**About this task**
Return every line of the listing that includes the string "Hother".

_ _ _

(* ===== verification/OrchestratorSpec.v ===== *)
(** * Nodes that find each other, and plugins

    What [configureNodeNetworking] of the orchestrator writes into the
    configurations of the nodes, over the editors of [NodeConfig]; the adapter
    through which the daemon gives the orchestrator a network module
    ([internal/daemon/server/wiring.go]); and runs of the theorems of
    [Orchestrator] on concrete outsides. *)

From Stdlib Require Import Ascii.
From stdpp Require Import base tactics numbers list strings gmap.
From S2P Require Import Prelude Types Store Paths Subnet ProvisionTypes NodeController.
From S2P Require Import ProvisionEnv NodeConfig Forker Orchestrator.

(** ** The configuration of one node *)

Section network.
Context (env : Env) (files : string → result string) (Hfiles : stores_files env files).

Definition home (node : Node) : string := ns_HomeDir (n_Spec node).
Definition address (node : Node) : string := ns_Address (n_Spec node).

Lemma paths_differ d d' : ConfigPath d ≠ AppConfigPath d'.
Proof.
  intros E. apply (f_equal base) in E. unfold ConfigPath, AppConfigPath in E.
  by rewrite !Join3_base in E.
Qed.

Lemma configure_node_edits nodeIDs nodes i node :
  one_line (address node) → one_line (buildPeersExcludingSelf nodeIDs nodes i) →
  ∃ F G, edits env (home node) (configure_node env nodeIDs nodes i node) F G ∧
    puts (read_laddr "p2p") (laddr DefaultP2PPort (listen_host (address node))) F ∧
    puts (file_line "persistent_peers")
      (quoted "persistent_peers" (buildPeersExcludingSelf nodeIDs nodes i)) F.
Proof.
  intros Ha Hp. pose proof (paths_differ (home node) (home node)) as Hpaths.
  destruct (SetPersistentPeers_edits env files Hfiles _ Hpaths _ Hp) as (F1 & E1 & P1 & K1).
  destruct (SetP2PLocalDevnet_edits env files Hfiles _ Hpaths) as (F2 & E2 & K2 & K2').
  destruct (SetConsensusParams_edits env files Hfiles _ Hpaths) as (F3 & E3 & K3 & K3').
  destruct (SetPortsWithHost_edits env files Hfiles _ Hpaths (ns_Index (n_Spec node)) _ Ha)
    as (F4 & G4 & E4 & P4 & K4).
  destruct (EnableNode0Services_edits env files Hfiles _ Hpaths) as (G5 & E5).
  assert (Hlast : ∃ G, edits env (home node)
    (if bool_decide (i = 0)%Z
     then wrapping ("failed to enable services" +:+ " for " +:+ node_name node)
            (EnableNode0Services env (ns_HomeDir (n_Spec node))) else ret tt) id G).
  { case_bool_decide; [exists G5; by apply edits_wrapping|].
    exists id. intros st c a Hc Ha'. by exists st. }
  destruct Hlast as [G6 E6].
  exists (((id ∘ F4) ∘ F3) ∘ F2 ∘ F1), (G6 ∘ G4). split.
  - unfold configure_node. fold (home node).
    eapply edits_config_then; [by apply edits_wrapping|].
    eapply edits_config_then; [by apply edits_wrapping|].
    eapply edits_config_then; [by apply edits_wrapping|].
    apply (edits_seq env (home node) _ _ F4 G4 id G6); [by apply edits_wrapping|exact E6].
  - split.
    + apply (keeps_puts _ _ F1); [done|]. apply (keeps_puts _ _ F2); [done|].
      apply (keeps_puts _ _ F3); [done|]. exact P4.
    + apply (puts_keeps _ _ F1); [done|]. apply (keeps_compose _ F2); [done|].
      apply (keeps_compose _ F3); [done|]. exact K4.
Qed.

(** ** The configurations of all *)

(** The two files of a node can be read, and config.toml has the lines to edit. *)
Definition configurable (calls : list Call) (node : Node) : Prop :=
  (∃ c l p, ReadFile env calls (ConfigPath (home node)) = Ok c ∧
     read_laddr "p2p" c = Some l ∧ file_line "persistent_peers" c = Some p) ∧
  ∃ a, ReadFile env calls (AppConfigPath (home node)) = Ok a.

(** ... and says where the node listens and whom it dials. *)
Definition configured (calls : list Call) (peers : string) (node : Node) : Prop :=
  ∃ c, ReadFile env calls (ConfigPath (home node)) = Ok c ∧
    read_laddr "p2p" c = Some (laddr DefaultP2PPort (listen_host (address node))) ∧
    file_line "persistent_peers" c = Some (quoted "persistent_peers" peers).

(** Nodes with files of their own. *)
Definition apart (node node' : Node) : Prop :=
  ConfigPath (home node) ≠ ConfigPath (home node') ∧
  AppConfigPath (home node) ≠ AppConfigPath (home node').

Lemma configurable_keep calls calls' node :
  (∀ q, q = ConfigPath (home node) ∨ q = AppConfigPath (home node) →
     ReadFile env calls' q = ReadFile env calls q) →
  configurable calls node → configurable calls' node.
Proof. intros Hq [(c & l & p & Hc & Hl) [a Ha]]. split; [|exists a]; rewrite ?Hq; eauto 10. Qed.

Lemma each_configured nodeIDs nodes (l : list (Z * Node)) st :
  ForallOrdPairs (λ x y, apart x.2 y.2) l →
  (∀ i n, (i, n) ∈ l → configurable (es_calls st) n ∧ one_line (address n) ∧
     one_line (buildPeersExcludingSelf nodeIDs nodes i)) →
  ∃ st', each l (λ '(i, node), configure_node env nodeIDs nodes i node) st = (Returns tt, st') ∧
    (∀ i n, (i, n) ∈ l → configured (es_calls st') (buildPeersExcludingSelf nodeIDs nodes i) n) ∧
    ∀ q, (∀ i n, (i, n) ∈ l → q ≠ ConfigPath (home n) ∧ q ≠ AppConfigPath (home n)) →
      ReadFile env (es_calls st') q = ReadFile env (es_calls st) q.
Proof.
  revert st. induction l as [|[i n] l IH]; intros st Hl Hn; simpl.
  { exists st. split_and!; [done|by intros i n Hin%elem_of_nil|done]. }
  inversion Hl as [|x y Hap Hl']; subst.
  destruct (Hn i n ltac:(by left)) as ([(c & la & p & Hc & Hla & Hp) [a Ha]] & H1 & H2).
  destruct (configure_node_edits nodeIDs nodes i n H1 H2) as (F & G & HE & HP & HQ).
  destruct (HE st c a Hc Ha) as (st1 & Hr & Hc1 & Ha1 & Hq1).
  assert (Hother : ∀ j m, (j, m) ∈ l → apart n m).
  { intros j m Hin. rewrite Forall_forall in Hap. by apply (Hap (j, m)). }
  assert (Hkeep : ∀ j m, (j, m) ∈ l → ∀ q, q = ConfigPath (home m) ∨ q = AppConfigPath (home m) →
    ReadFile env (es_calls st1) q = ReadFile env (es_calls st) q).
  { intros j m Hin q Hq. destruct (Hother j m Hin) as [A1 A2]. apply Hq1; destruct Hq as [-> | ->];
      auto using paths_differ; intros E; by apply (paths_differ (home n) (home m)). }
  destruct (IH st1 Hl') as (st' & Hr' & Hdone & Hq').
  { intros j m Hin. destruct (Hn j m ltac:(by right)) as (Hcf & ? & ?). split; [|done].
    eapply configurable_keep; [|exact Hcf]. by eapply Hkeep. }
  exists st'. rewrite bindE_eq, Hr, Hr'. split; [done|]. split.
  - intros j m [[= -> ->]|Hin]%elem_of_cons; [|by apply Hdone]. exists (F c).
    rewrite Hq'; [split; [done|]; by rewrite HP, HQ, Hla, Hp|].
    intros j' m' Hin. destruct (Hother j' m' Hin) as [A1 A2].
    split; [done|apply paths_differ].
  - intros q Hq. rewrite Hq' by (intros j m Hin; apply (Hq j); by right).
    apply Hq1; apply (Hq i n); by left.
Qed.

(** ** Who dials whom *)

Lemma elem_of_peers_from ids nodes j id n :
  (j, (id, n)) ∈ peers_from ids nodes ↔
    ∃ k : nat, j = Z.of_nat k ∧ ids !! k = Some id ∧ nodes !! k = Some n.
Proof.
  unfold peers_from. rewrite elem_of_lookup_imap. split.
  - intros (k & [id' n'] & [= -> -> ->] & Hk). exists k. split; [done|].
    apply lookup_zip_with_Some in Hk as (? & ? & [= -> ->] & ? & ?). done.
  - intros (k & -> & H1 & H2). exists k, (id, n). split; [done|].
    by rewrite lookup_zip_with, H1; simpl; rewrite H2.
Qed.

(** The entries of the persistent peers of the node at a position. *)
Definition entries (nodeIDs : list string) (nodes : list Node) (i : Z) : list string :=
  (λ '(j, (nodeID, node)), peer j nodeID node) <$>
    filter (λ p, p.1 ≠ i) (peers_from nodeIDs nodes).

Lemma elem_of_entries (nodeID : string → string) nodes (i : nat) x :
  x ∈ entries ((λ n, nodeID (home n)) <$> nodes) nodes (Z.of_nat i) ↔
    ∃ (j : nat) m, j ≠ i ∧ nodes !! j = Some m ∧ x = peer (Z.of_nat j) (nodeID (home m)) m.
Proof.
  unfold entries. rewrite list_elem_of_fmap. split.
  - intros ([j [id m]] & -> & [Hj Hin]%list_elem_of_filter).
    apply elem_of_peers_from in Hin as (k & -> & Hk & Hm). simpl in Hj.
    rewrite list_lookup_fmap, Hm in Hk. injection Hk as <-. exists k, m. split_and!; [lia|done|done].
  - intros (j & m & Hj & Hm & ->). exists (Z.of_nat j, (nodeID (home m), m)). split; [done|].
    apply list_elem_of_filter. split; [simpl; lia|]. apply elem_of_peers_from. exists j.
    by rewrite list_lookup_fmap, Hm.
Qed.

Lemma apart_imap (f : nat → Node → Z * Node) nodes :
  (∀ i n, (f i n).2 = n) → ForallOrdPairs apart nodes →
  ForallOrdPairs (λ x y, apart x.2 y.2) (imap f nodes).
Proof.
  intros Hf Ha. revert f Hf. induction Ha as [|n l Hn Hl IH]; intros f Hf; [constructor|].
  simpl. constructor.
  - apply Forall_forall. intros y (k & m & -> & Hk)%elem_of_lookup_imap.
    change (apart (f 0 n).2 (f (Datatypes.S k) m).2). rewrite !Hf.
    rewrite Forall_forall in Hn. apply Hn. by eapply list_elem_of_lookup_2.
  - apply IH. intros k m. apply Hf.
Qed.

Lemma one_line_peer j id n : one_line id → one_line (address n) → one_line (peer j id n).
Proof.
  intros H1 H2. unfold peer. cbv zeta. fold (address n).
  case_bool_decide; auto 10 with devnet.
Qed.

Lemma one_line_concat sep l :
  one_line sep → (∀ x, x ∈ l → one_line x) → one_line (String.concat sep l).
Proof.
  intros Hs. induction l as [|x l IH]; intros Hl; [done|]. destruct l as [|y l]; [apply Hl; by left|].
  change (one_line (x +:+ sep +:+ String.concat sep (y :: l))).
  apply one_line_app; [apply Hl; by left|]. apply one_line_app; [done|].
  apply IH. intros z Hz. apply Hl. by right.
Qed.

Lemma collect_ids (nodeID : string → string) nodes st :
  (∀ calls dir, GetNodeID env calls dir = Ok (nodeID dir)) →
  ∃ st', collect nodes (λ node, wrapping ("failed to get node ID for " +:+ node_name node)
        (call (λ t, GetNodeID env t (ns_HomeDir (n_Spec node)))
              (CGetNodeID (ns_HomeDir (n_Spec node))))) st =
      (Returns ((λ n, nodeID (home n)) <$> nodes), st') ∧
    ∀ p, written p (es_calls st') = written p (es_calls st).
Proof.
  intros Hid. revert st. induction nodes as [|n nodes IH]; intros st; [by exists st|].
  simpl. rewrite bindE_eq. unfold wrapping at 1, call at 1, bindM at 1 2, ask_env at 1, done_with at 1 2.
  rewrite Hid. cbn [fst snd]. destruct (IH (mkEState (es_calls st ++ [CGetNodeID
    (ns_HomeDir (n_Spec n)) (Ok (nodeID (ns_HomeDir (n_Spec n))))]) (es_ticks st)))
    as (st' & Hr & Hw).
  exists st'. rewrite bindE_eq, Hr. split; [done|]. intros p. rewrite Hw. simpl.
  by rewrite written_app.
Qed.

(** C25: on a file system that stores what is written, configuring the network of
    nodes that have files of their own succeeds and leaves every node listening on
    its address, or on 0.0.0.0, always on port 26656, and dialing every other node,
    by its identifier, and no one else.  A node with an address is dialed where it
    listens; without addresses the node at position [j] is dialed on port
    26656 + 10000 j, where only the first one listens. *)
Theorem peers_dial_listeners (nodeID : string → string) nodes st :
  (∀ calls dir, GetNodeID env calls dir = Ok (nodeID dir)) →
  (∀ dir, one_line (nodeID dir)) → (∀ n, n ∈ nodes → one_line (address n)) →
  ForallOrdPairs apart nodes →
  (∀ n, n ∈ nodes → configurable (es_calls st) n) →
  ∃ st', configureNodeNetworking env nodes st = (Returns tt, st') ∧
    ∀ (i : nat) n, nodes !! i = Some n →
      ∃ c L, ReadFile env (es_calls st') (ConfigPath (home n)) = Ok c ∧
        read_laddr "p2p" c = Some (quoted "laddr" ("tcp://" +:+ listen_host (address n) +:+ ":"
                                                     +:+ itoa 26656)) ∧
        file_line "persistent_peers" c = Some (quoted "persistent_peers" (String.concat "," L)) ∧
        ∀ x, x ∈ L ↔ ∃ (j : nat) m, j ≠ i ∧ nodes !! j = Some m ∧
          x = nodeID (home m) +:+ "@" +:+
              (if bool_decide (address m = "")
               then "127.0.0.1:" +:+ itoa (wrap64 (26656 + wrap64 (Z.of_nat j * 10000)))
               else address m +:+ ":" +:+ itoa 26656).
Proof.
  intros Hid Hone Haddr Hapart Hconf. unfold configureNodeNetworking. case_bool_decide as Hnil.
  { subst nodes. exists st. by split. }
  set (ids := (λ n, nodeID (home n)) <$> nodes).
  destruct (collect_ids nodeID nodes st Hid) as (st1 & Hr & Hw). fold ids in Hr.
  pose proof (elem_of_entries nodeID nodes) as Hentries. fold ids in Hentries.
  destruct (each_configured ids nodes (imap (λ i node, (Z.of_nat i, node)) nodes) st1)
    as (st' & Hr' & Hdone & _).
  { by apply apart_imap. }
  { intros j n (k & m & [= -> ->] & Hk)%elem_of_lookup_imap.
    assert (Hin : m ∈ nodes) by by eapply list_elem_of_lookup_2. split_and!; [|by apply Haddr|].
    - eapply configurable_keep; [|by apply Hconf]. intros q _.
      destruct (Hfiles (es_calls st1) q) as [-> _]. destruct (Hfiles (es_calls st) q) as [-> _].
      by rewrite Hw.
    - change (one_line (String.concat "," (entries ids nodes (Z.of_nat k)))).
      apply one_line_concat; [done|]. intros x (j & n' & _ & Hn' & ->)%Hentries.
      apply one_line_peer; [done|]. apply Haddr. by eapply list_elem_of_lookup_2. }
  exists st'. rewrite bindE_eq, Hr. split; [exact Hr'|]. intros i n Hi.
  destruct (Hdone (Z.of_nat i) n) as (c & Hc & Hl & Hp).
  { apply elem_of_lookup_imap. by exists i, n. }
  exists c, (entries ids nodes (Z.of_nat i)). split_and!; [done|done|done|].
  intros x. rewrite Hentries. clear. split; intros (j & m & Hj & Hm & ->); exists j, m;
    (split_and!; [done|done|]); unfold peer; cbv zeta; fold (address m); unfold DefaultP2PPort;
    repeat case_bool_decide; done.
Qed.
End network.
Lemma keepsI_ask {A} I (answer : list ProvCall → A) log : keepsI I (ask answer log).
Proof. by intros ps. Qed.

Lemma keepsI_onD {A} (I : DState S → Prop) (m : M (DState S) A) :
  (∀ st, I st → I (m st).2) → keepsI I (onD m).
Proof.
  intros Hm ps Hps. unfold onD. specialize (Hm _ Hps). by destruct (m (ps_d ps)).
Qed.

Lemma keepsI_read {A} I (f : PState → A) : keepsI I (getM f).
Proof. by intros ps. Qed.

Lemma keepsI_eachM {A} I (l : list A) body :
  (∀ x, keepsI I (body x)) → keepsI I (eachM l body).
Proof.
  intros Hb. induction l as [|x l IH]; simpl; [apply keepsI_done|].
  apply keepsI_bind; [apply Hb|intros _; exact IH].
Qed.

Lemma keepsI_forM {R} I n i (body : Z → M PState (option R)) :
  (∀ j, keepsI I (body j)) → keepsI I (forM n i body).
Proof.
  intros Hb. revert i. induction n as [|n IH]; intros i; simpl; [apply keepsI_done|].
  apply keepsI_bind; [apply Hb|intros [r|]; [apply keepsI_done|apply IH]].
Qed.

Ltac keepsI_go :=
  repeat first
    [ apply keepsI_done | apply keepsI_ask | apply keepsI_read
    | apply keepsI_bind; [|intros ?] | apply keepsI_eachM; intros ? | apply keepsI_forM; intros ?
    | case_match ].

Definition set_subnet (subnet : Z) (d : Devnet) : Devnet := d <| d_Status; dst_Subnet := subnet |>.

(** Before the node resources only the subnet is written, and progress
    reported. *)
Lemma prepare_keeps I cb :
  (∀ subnet st, I st → I (modify (set_subnet subnet) st).2) →
  (∀ f phase message st, cb = Some f → I st → I (f phase message st).2) →
  keepsI I (prepare dataDir fs factory cb).
Proof.
  intros Hsub Hcb. unfold prepare, EraseDevnetDir, the_devnet. keepsI_go.
  - intros ps Hps. unfold allocate_subnet. destruct (ps_alloc ps) as [al|]; [|done].
    simpl. destruct (Allocate _ _ _ al) as [[subnet|e] al']; [|done].
    apply (Hsub subnet (ps_d ps) Hps).
  - unfold provisionWithOrchestrator. keepsI_go. apply keepsI_onD. intros st. by apply Hcb.
Qed.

_ _ _

**Output of the exercise**
  assert (Hother : ∀ j m, (j, m) ∈ l → apart n m).
  { intros j m Hin q Hq. destruct (Hother j m Hin) as [A1 A2]. apply Hq1; destruct Hq as [-> | ->];
    intros j' m' Hin. destruct (Hother j' m' Hin) as [A1 A2].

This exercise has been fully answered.